* **DESCRIPTION OF THE TASK**
From the line with "set (bufs := buffers (world st1)) in *." through the line with "s2. cbn [set_buffers set_world world buffers].", repeat the entries verbatim, both end lines included, and add nothing.

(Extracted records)
···

(** [writeBigUint256LE] and then [readBigUint256LE], with four cells
    inside the view: the read returns the value modulo 2^256. *)
Theorem BigUint256_round_trip address value (st : @State Env) h st1 :
  ta_kind h = BigUint64 ->
  heapBigUint64 st = (Ret h, st1) ->
  in_bounds (buffers (world st1)) h address ->
  address / 8 + 3 < TypedArrayLength (buffers (world st1)) h ->
  let st2 := state_after (writeBigUint256LE address value) st in
  outcome_of (writeBigUint256LE address value) st = Ret tt
  /\ forall st3,
       heapBigUint64 st2 = (Ret h, st3) ->
       buffers (world st3) = buffers (world st2) ->
       readBigUint256LE address st2 = (Ret (BigInt (value mod 2 ^ 256)), st3).
Proof.
  intros Hk Hheap (Ha & Hal & Hlt) Hnext. rewrite Hk in Hal, Hlt. cbn in Hal, Hlt.
  set (i := address / 8) in *.
  assert (Hi0 : 0 <= i) by (apply Z.div_pos; lia).
  destruct (aligned_index address 8 ltac:(lia) Ha Hal) as [Hint0 Hto0].
  destruct (next_index address 8 1 ltac:(lia) Ha Hal ltac:(lia)) as [Hint1 Hto1].
  destruct (next_index address 8 2 ltac:(lia) Ha Hal ltac:(lia)) as [Hint2 Hto2].
  destruct (next_index address 8 3 ltac:(lia) Ha Hal ltac:(lia)) as [Hint3 Hto3].
  fold i in Hto0, Hto1, Hto2, Hto3.
  set (bufs := buffers (world st1)) in *.
  set (l0 := Z.land value 0xffffffffffffffff mod 2 ^ 64).
  set (l1 := Z.land (Z.shiftr value 64) 0xffffffffffffffff mod 2 ^ 64).
  set (l2 := Z.land (Z.shiftr value 128) 0xffffffffffffffff mod 2 ^ 64).
  set (l3 := Z.land (Z.shiftr value 192) 0xffffffffffffffff mod 2 ^ 64).
  set (s1 := set_buffers (store_raw bufs h i l0) st1).
  assert (HL1 : TypedArrayLength (buffers (world s1)) h = TypedArrayLength bufs h).
  { unfold s1. cbn [set_buffers set_world world buffers].
    apply TypedArrayLength_store_raw. lia. }
  set (s2 := set_buffers (store_raw (buffers (world s1)) h (i + 1) l1) s1).
  assert (HL2 : TypedArrayLength (buffers (world s2)) h = TypedArrayLength bufs h).
  { unfold s2. cbn [set_buffers set_world world buffers].
    rewrite TypedArrayLength_store_raw by (rewrite HL1; lia). exact HL1. }
  set (s3 := set_buffers (store_raw (buffers (world s2)) h (i + 2) l2) s2).
  assert (HL3 : TypedArrayLength (buffers (world s3)) h = TypedArrayLength bufs h).
  { unfold s3. cbn [set_buffers set_world world buffers].
    rewrite TypedArrayLength_store_raw by (rewrite HL2; lia). exact HL2. }
  set (s4 := set_buffers (store_raw (buffers (world s3)) h (i + 3) l3) s3).
  assert (Hwrite :
    exists st2', writeBigUint256LE address value st = (Ret tt, st2')
                 /\ buffers (world st2') = store_raws bufs h i [l0; l1; l2; l3]).
  { exists s4. split.
    - unfold writeBigUint256LE. rewrite (bind_ret _ _ _ _ _ Hheap). cbv zeta.
      rewrite (bind_ret _ _ _ _ _
                 (set_limb h _ i _ st1 Hk Hint0 Hto0 ltac:(fold bufs; lia))).
      fold bufs. fold l0. fold s1.
      rewrite (bind_ret _ _ _ _ _
                 (set_limb h _ (i + 1) _ s1 Hk Hint1 Hto1 ltac:(rewrite HL1; lia))).
      fold l1. fold s2.
      rewrite (bind_ret _ _ _ _ _
                 (set_limb h _ (i + 2) _ s2 Hk Hint2 Hto2 ltac:(rewrite HL2; lia))).
      fold l2. fold s3.
      rewrite (set_limb h _ (i + 3) _ s3 Hk Hint3 Hto3 ltac:(rewrite HL3; lia)).
      reflexivity.
    - unfold s4, s3, s2, s1. cbn [set_buffers set_world world buffers store_raws].
      replace (i + 1 + 1) with (i + 2) by lia.
      replace (i + 2 + 1) with (i + 3) by lia. reflexivity. }
  destruct Hwrite as (st2' & Hwrite & Hbufs2).
  intros st2. subst st2. unfold outcome_of, state_after. rewrite Hwrite. cbn [fst snd].
  split; [reflexivity |].
  intros st3 Hheap3 Hbufs3. rewrite Hbufs2 in Hbufs3.
  assert (Hraws : Forall (fun r => 0 <= r < 2 ^ (8 * BYTES_PER_ELEMENT (ta_kind h)))
                    [l0; l1; l2; l3]).
  { rewrite Hk. repeat constructor; apply limb_range. }
  assert (Hcells : forall j, 0 <= j ->
            TypedArrayLength (buffers (world st3)) h = TypedArrayLength bufs h
            /\ cell_raw (buffers (world st3)) h j
               = if decide (i <= j < i + 4)
                 then default 0 ([l0; l1; l2; l3] !! Z.to_nat (j - i))
                 else cell_raw bufs h j).
  { intros j Hj. rewrite Hbufs3.
    apply (cell_raw_store_raws h [l0; l1; l2; l3] bufs i j);
      [lia | cbn [length]; lia | exact Hraws | exact Hj]. }
  destruct (Hcells i Hi0) as [Hlen Hc0].
  destruct (Hcells (i + 1) ltac:(lia)) as [_ Hc1].
  destruct (Hcells (i + 2) ltac:(lia)) as [_ Hc2].
  destruct (Hcells (i + 3) ltac:(lia)) as [_ Hc3].
  destruct (decide (i <= i < i + 4)) as [_ |]; [| lia].
  destruct (decide (i <= i + 1 < i + 4)) as [_ |]; [| lia].
  destruct (decide (i <= i + 2 < i + 4)) as [_ |]; [| lia].
  destruct (decide (i <= i + 3 < i + 4)) as [_ |]; [| lia].
  replace (Z.to_nat (i - i)) with 0%nat in Hc0 by lia.
  replace (Z.to_nat (i + 1 - i)) with 1%nat in Hc1 by lia.
  replace (Z.to_nat (i + 2 - i)) with 2%nat in Hc2 by lia.
  replace (Z.to_nat (i + 3 - i)) with 3%nat in Hc3 by lia.
  cbn in Hc0, Hc1, Hc2, Hc3.
  unfold readBigUint256LE. rewrite (bind_ret _ _ _ _ _ Hheap3). cbv zeta.
  rewrite (bind_ret _ _ _ _ _ (get_limb h _ i st3 Hk Hint0 Hto0 ltac:(rewrite Hlen; lia))).
  rewrite (bind_ret _ _ _ _ _
             (get_limb h _ (i + 1) st3 Hk Hint1 Hto1 ltac:(rewrite Hlen; lia))).
  rewrite (bind_ret _ _ _ _ _
             (get_limb h _ (i + 2) st3 Hk Hint2 Hto2 ltac:(rewrite Hlen; lia))).
  rewrite (bind_ret _ _ _ _ _
             (get_limb h _ (i + 3) st3 Hk Hint3 Hto3 ltac:(rewrite Hlen; lia))).
  rewrite Hc0, Hc1, Hc2, Hc3. unfold lift. cbn [BigInt_op obind].
  assert (H0 : 0 <= l0 < 2 ^ 64) by (apply Z.mod_pos_bound; reflexivity).
  assert (H1 : 0 <= l1 < 2 ^ 64) by (apply Z.mod_pos_bound; reflexivity).
  assert (H2 : 0 <= l2 < 2 ^ 64) by (apply Z.mod_pos_bound; reflexivity).
  rewrite (lor_limbs l0 l1 64) by lia.
  rewrite (lor_limbs (l0 + l1 * 2 ^ 64) l2 128) by lia.
  rewrite (lor_limbs (l0 + l1 * 2 ^ 64 + l2 * 2 ^ 128) l3 192) by lia.
  unfold l0, l1, l2, l3. rewrite !mask_limb, !Z.shiftr_div_pow2 by lia.
  rewrite four_limbs. reflexivity.
Qed.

···

* **ANSWER TO THIS EXERCISE**
  set (bufs := buffers (world st1)) in *.
  set (l0 := Z.land value 0xffffffffffffffff mod 2 ^ 64).
  set (l1 := Z.land (Z.shiftr value 64) 0xffffffffffffffff mod 2 ^ 64).
  set (l2 := Z.land (Z.shiftr value 128) 0xffffffffffffffff mod 2 ^ 64).
  set (l3 := Z.land (Z.shiftr value 192) 0xffffffffffffffff mod 2 ^ 64).
  set (s1 := set_buffers (store_raw bufs h i l0) st1).
  assert (HL1 : TypedArrayLength (buffers (world s1)) h = TypedArrayLength bufs h).
  { unfold s1. cbn [set_buffers set_world world buffers].
    apply TypedArrayLength_store_raw. lia. }
  set (s2 := set_buffers (store_raw (buffers (world s1)) h (i + 1) l1) s1).
  assert (HL2 : TypedArrayLength (buffers (world s2)) h = TypedArrayLength bufs h).
  { unfold s2. cbn [set_buffers set_world world buffers].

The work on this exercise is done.